→ Instructions for the task
Of all the lines below, output only those starting at the one with "start, whereas the" and ending at the one with "path = Undefined u", both ends included, exactly as written.
[[ Material for this task open ]]
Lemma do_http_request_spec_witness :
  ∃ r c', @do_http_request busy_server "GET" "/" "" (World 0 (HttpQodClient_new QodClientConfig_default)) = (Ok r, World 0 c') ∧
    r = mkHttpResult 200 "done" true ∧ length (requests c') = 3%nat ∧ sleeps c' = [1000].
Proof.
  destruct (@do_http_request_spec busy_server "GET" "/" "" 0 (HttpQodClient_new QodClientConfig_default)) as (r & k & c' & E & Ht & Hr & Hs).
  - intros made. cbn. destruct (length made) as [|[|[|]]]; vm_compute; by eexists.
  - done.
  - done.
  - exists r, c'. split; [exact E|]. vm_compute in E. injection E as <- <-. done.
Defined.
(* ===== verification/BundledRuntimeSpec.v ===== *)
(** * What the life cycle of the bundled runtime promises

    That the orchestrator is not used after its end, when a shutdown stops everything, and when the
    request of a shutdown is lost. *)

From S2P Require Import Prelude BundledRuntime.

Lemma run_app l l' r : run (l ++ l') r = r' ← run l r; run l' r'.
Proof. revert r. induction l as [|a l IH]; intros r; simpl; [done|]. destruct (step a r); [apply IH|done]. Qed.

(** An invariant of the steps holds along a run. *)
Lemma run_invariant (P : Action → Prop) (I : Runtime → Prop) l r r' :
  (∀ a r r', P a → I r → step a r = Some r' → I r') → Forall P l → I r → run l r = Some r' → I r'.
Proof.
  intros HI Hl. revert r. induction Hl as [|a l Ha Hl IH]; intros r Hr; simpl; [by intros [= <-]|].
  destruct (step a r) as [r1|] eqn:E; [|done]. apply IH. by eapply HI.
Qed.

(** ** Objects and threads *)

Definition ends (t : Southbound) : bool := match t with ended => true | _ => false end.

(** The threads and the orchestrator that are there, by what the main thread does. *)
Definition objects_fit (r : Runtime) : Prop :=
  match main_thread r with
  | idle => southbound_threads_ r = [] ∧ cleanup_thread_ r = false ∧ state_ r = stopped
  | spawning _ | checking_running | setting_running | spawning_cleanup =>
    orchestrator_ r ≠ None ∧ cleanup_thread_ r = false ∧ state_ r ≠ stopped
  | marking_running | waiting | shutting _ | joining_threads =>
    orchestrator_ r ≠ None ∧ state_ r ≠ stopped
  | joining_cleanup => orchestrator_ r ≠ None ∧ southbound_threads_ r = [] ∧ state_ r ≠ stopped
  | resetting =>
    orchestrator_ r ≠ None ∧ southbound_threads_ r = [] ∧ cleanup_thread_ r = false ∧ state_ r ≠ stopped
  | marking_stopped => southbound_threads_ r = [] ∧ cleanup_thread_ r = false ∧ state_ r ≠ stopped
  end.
[[ Material for this task closed ]]
[[ Material for this task open ]]
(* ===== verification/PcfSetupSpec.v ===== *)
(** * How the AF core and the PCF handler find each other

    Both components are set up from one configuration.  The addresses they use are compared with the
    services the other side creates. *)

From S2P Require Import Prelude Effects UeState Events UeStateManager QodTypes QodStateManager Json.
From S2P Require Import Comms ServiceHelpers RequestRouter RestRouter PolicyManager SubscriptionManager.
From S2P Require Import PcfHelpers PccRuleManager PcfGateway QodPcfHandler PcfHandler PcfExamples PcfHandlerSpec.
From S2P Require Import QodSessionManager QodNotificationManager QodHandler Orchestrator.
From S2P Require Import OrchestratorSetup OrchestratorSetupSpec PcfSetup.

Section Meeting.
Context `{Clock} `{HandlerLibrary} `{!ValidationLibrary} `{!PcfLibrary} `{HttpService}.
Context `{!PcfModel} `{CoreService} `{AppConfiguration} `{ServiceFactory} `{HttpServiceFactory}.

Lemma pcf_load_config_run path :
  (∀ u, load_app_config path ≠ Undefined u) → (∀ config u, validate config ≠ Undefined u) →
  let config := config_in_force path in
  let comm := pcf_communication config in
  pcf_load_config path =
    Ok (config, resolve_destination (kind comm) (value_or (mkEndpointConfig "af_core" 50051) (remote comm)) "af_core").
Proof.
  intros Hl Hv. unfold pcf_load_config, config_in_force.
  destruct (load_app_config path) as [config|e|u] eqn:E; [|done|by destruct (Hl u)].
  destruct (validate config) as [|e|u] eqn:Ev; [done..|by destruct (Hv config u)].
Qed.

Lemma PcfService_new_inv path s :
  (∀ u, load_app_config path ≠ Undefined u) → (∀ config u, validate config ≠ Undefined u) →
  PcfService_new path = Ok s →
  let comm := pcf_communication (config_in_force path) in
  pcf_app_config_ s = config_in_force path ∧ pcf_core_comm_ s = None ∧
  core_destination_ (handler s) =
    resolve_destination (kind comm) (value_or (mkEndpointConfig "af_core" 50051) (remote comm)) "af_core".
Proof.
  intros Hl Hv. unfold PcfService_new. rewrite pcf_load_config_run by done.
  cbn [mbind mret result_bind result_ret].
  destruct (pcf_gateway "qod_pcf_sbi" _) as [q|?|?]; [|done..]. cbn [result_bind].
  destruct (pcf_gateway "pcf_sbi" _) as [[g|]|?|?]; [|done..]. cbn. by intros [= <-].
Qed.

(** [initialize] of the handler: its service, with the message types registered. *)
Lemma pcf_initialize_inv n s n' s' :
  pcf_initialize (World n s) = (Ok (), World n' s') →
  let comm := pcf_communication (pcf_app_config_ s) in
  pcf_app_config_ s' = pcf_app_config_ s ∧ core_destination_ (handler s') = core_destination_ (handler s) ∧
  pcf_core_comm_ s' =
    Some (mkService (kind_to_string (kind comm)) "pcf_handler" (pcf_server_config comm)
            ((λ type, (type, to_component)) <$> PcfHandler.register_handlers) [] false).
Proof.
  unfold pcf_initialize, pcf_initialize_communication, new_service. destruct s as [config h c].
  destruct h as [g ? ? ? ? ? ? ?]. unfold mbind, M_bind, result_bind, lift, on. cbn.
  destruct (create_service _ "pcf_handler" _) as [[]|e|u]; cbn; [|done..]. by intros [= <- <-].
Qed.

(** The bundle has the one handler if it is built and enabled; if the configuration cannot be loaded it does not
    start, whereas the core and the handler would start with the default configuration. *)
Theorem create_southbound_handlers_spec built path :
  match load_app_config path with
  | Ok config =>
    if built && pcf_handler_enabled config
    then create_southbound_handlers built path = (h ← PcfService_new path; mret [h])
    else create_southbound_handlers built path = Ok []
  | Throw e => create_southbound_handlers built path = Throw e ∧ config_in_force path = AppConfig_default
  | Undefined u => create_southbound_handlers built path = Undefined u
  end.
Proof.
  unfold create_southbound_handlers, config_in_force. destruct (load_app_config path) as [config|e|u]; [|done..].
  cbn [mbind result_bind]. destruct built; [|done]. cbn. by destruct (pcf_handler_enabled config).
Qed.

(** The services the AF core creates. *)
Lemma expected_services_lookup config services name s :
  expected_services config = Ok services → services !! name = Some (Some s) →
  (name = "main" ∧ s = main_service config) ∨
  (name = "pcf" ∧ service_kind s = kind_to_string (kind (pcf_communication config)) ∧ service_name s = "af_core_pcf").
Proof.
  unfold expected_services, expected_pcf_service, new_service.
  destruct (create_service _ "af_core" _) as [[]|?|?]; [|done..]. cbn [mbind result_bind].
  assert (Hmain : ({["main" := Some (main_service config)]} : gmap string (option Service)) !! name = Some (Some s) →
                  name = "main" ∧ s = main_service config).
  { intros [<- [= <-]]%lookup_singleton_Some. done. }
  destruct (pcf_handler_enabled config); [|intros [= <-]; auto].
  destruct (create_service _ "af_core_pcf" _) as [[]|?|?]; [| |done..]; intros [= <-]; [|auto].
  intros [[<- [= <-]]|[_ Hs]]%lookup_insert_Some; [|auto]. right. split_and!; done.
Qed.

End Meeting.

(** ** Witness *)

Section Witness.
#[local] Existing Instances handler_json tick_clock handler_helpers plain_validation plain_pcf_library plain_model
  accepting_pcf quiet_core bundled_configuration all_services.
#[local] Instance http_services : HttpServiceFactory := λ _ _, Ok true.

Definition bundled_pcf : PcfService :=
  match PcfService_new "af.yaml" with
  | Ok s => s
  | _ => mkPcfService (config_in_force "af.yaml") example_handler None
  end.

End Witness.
[[ Material for this task closed ]]
→ Solution for this task
    start, whereas the core and the handler would start with the default configuration. *)
Theorem create_southbound_handlers_spec built path :
  match load_app_config path with
  | Ok config =>
    if built && pcf_handler_enabled config
    then create_southbound_handlers built path = (h ← PcfService_new path; mret [h])
    else create_southbound_handlers built path = Ok []
  | Throw e => create_southbound_handlers built path = Throw e ∧ config_in_force path = AppConfig_default
  | Undefined u => create_southbound_handlers built path = Undefined u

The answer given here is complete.